__What you will do__: Every entry, from first to last, is to be written out exactly.

[Source data]

■ ■ ■ ■ ■ ■ ■

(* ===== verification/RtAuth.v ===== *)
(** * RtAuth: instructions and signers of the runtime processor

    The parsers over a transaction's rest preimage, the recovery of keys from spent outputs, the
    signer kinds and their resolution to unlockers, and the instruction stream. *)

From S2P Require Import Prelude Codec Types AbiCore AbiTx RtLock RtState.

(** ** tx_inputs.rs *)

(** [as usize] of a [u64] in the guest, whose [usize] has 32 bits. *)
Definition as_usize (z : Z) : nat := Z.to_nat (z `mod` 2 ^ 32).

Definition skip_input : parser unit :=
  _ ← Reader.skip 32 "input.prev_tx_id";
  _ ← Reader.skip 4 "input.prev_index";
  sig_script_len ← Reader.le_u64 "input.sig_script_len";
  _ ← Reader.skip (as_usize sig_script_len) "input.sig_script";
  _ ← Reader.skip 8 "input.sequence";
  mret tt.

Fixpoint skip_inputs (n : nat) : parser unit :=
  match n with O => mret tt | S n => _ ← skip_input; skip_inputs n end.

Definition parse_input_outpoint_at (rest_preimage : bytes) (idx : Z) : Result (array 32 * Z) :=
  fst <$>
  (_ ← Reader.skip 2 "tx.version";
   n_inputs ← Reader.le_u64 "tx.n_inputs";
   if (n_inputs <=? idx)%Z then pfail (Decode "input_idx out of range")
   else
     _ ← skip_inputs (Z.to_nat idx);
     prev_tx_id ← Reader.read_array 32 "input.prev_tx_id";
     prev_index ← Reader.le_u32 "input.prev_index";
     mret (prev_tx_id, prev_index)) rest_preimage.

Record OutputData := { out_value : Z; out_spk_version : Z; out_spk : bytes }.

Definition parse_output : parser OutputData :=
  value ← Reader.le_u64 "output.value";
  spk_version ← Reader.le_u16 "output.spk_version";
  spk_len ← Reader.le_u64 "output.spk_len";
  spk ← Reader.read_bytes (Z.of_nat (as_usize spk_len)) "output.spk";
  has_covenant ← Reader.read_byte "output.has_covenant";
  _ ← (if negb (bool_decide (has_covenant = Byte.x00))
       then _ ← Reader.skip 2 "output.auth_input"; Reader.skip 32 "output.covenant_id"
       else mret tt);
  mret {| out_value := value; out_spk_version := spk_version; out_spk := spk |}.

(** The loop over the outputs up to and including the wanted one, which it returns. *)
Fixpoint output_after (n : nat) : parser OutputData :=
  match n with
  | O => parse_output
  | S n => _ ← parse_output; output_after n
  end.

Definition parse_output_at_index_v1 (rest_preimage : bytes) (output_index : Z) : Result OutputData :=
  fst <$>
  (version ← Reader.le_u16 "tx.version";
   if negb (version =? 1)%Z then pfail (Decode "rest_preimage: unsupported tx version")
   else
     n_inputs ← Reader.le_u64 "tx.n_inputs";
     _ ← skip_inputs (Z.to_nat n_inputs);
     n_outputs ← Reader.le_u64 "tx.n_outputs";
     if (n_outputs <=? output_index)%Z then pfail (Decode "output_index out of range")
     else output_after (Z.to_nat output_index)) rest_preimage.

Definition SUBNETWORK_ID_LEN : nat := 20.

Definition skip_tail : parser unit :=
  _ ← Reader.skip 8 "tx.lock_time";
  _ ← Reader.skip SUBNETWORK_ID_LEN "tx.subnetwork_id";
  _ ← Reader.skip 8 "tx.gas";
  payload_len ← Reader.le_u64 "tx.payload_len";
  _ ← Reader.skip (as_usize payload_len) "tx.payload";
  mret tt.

■ ■ ■ ■ ■ ■ ■

__Output for this exercise__:
(* ===== verification/RtAuth.v ===== *)
(** * RtAuth: instructions and signers of the runtime processor

    The parsers over a transaction's rest preimage, the recovery of keys from spent outputs, the
    signer kinds and their resolution to unlockers, and the instruction stream. *)

From S2P Require Import Prelude Codec Types AbiCore AbiTx RtLock RtState.

(** ** tx_inputs.rs *)

(** [as usize] of a [u64] in the guest, whose [usize] has 32 bits. *)
Definition as_usize (z : Z) : nat := Z.to_nat (z `mod` 2 ^ 32).

Definition skip_input : parser unit :=
  _ ← Reader.skip 32 "input.prev_tx_id";
  _ ← Reader.skip 4 "input.prev_index";
  sig_script_len ← Reader.le_u64 "input.sig_script_len";
  _ ← Reader.skip (as_usize sig_script_len) "input.sig_script";
  _ ← Reader.skip 8 "input.sequence";
  mret tt.

Fixpoint skip_inputs (n : nat) : parser unit :=
  match n with O => mret tt | S n => _ ← skip_input; skip_inputs n end.

Definition parse_input_outpoint_at (rest_preimage : bytes) (idx : Z) : Result (array 32 * Z) :=
  fst <$>
  (_ ← Reader.skip 2 "tx.version";
   n_inputs ← Reader.le_u64 "tx.n_inputs";
   if (n_inputs <=? idx)%Z then pfail (Decode "input_idx out of range")
   else
     _ ← skip_inputs (Z.to_nat idx);
     prev_tx_id ← Reader.read_array 32 "input.prev_tx_id";
     prev_index ← Reader.le_u32 "input.prev_index";
     mret (prev_tx_id, prev_index)) rest_preimage.

Record OutputData := { out_value : Z; out_spk_version : Z; out_spk : bytes }.

Definition parse_output : parser OutputData :=
  value ← Reader.le_u64 "output.value";
  spk_version ← Reader.le_u16 "output.spk_version";
  spk_len ← Reader.le_u64 "output.spk_len";
  spk ← Reader.read_bytes (Z.of_nat (as_usize spk_len)) "output.spk";
  has_covenant ← Reader.read_byte "output.has_covenant";
  _ ← (if negb (bool_decide (has_covenant = Byte.x00))
       then _ ← Reader.skip 2 "output.auth_input"; Reader.skip 32 "output.covenant_id"
       else mret tt);
  mret {| out_value := value; out_spk_version := spk_version; out_spk := spk |}.

(** The loop over the outputs up to and including the wanted one, which it returns. *)
Fixpoint output_after (n : nat) : parser OutputData :=
  match n with
  | O => parse_output
  | S n => _ ← parse_output; output_after n
  end.

Definition parse_output_at_index_v1 (rest_preimage : bytes) (output_index : Z) : Result OutputData :=
  fst <$>
  (version ← Reader.le_u16 "tx.version";
   if negb (version =? 1)%Z then pfail (Decode "rest_preimage: unsupported tx version")
   else
     n_inputs ← Reader.le_u64 "tx.n_inputs";
     _ ← skip_inputs (Z.to_nat n_inputs);
     n_outputs ← Reader.le_u64 "tx.n_outputs";
     if (n_outputs <=? output_index)%Z then pfail (Decode "output_index out of range")
     else output_after (Z.to_nat output_index)) rest_preimage.

Definition SUBNETWORK_ID_LEN : nat := 20.

Definition skip_tail : parser unit :=
  _ ← Reader.skip 8 "tx.lock_time";
  _ ← Reader.skip SUBNETWORK_ID_LEN "tx.subnetwork_id";
  _ ← Reader.skip 8 "tx.gas";
  payload_len ← Reader.le_u64 "tx.payload_len";
  _ ← Reader.skip (as_usize payload_len) "tx.payload";
  mret tt.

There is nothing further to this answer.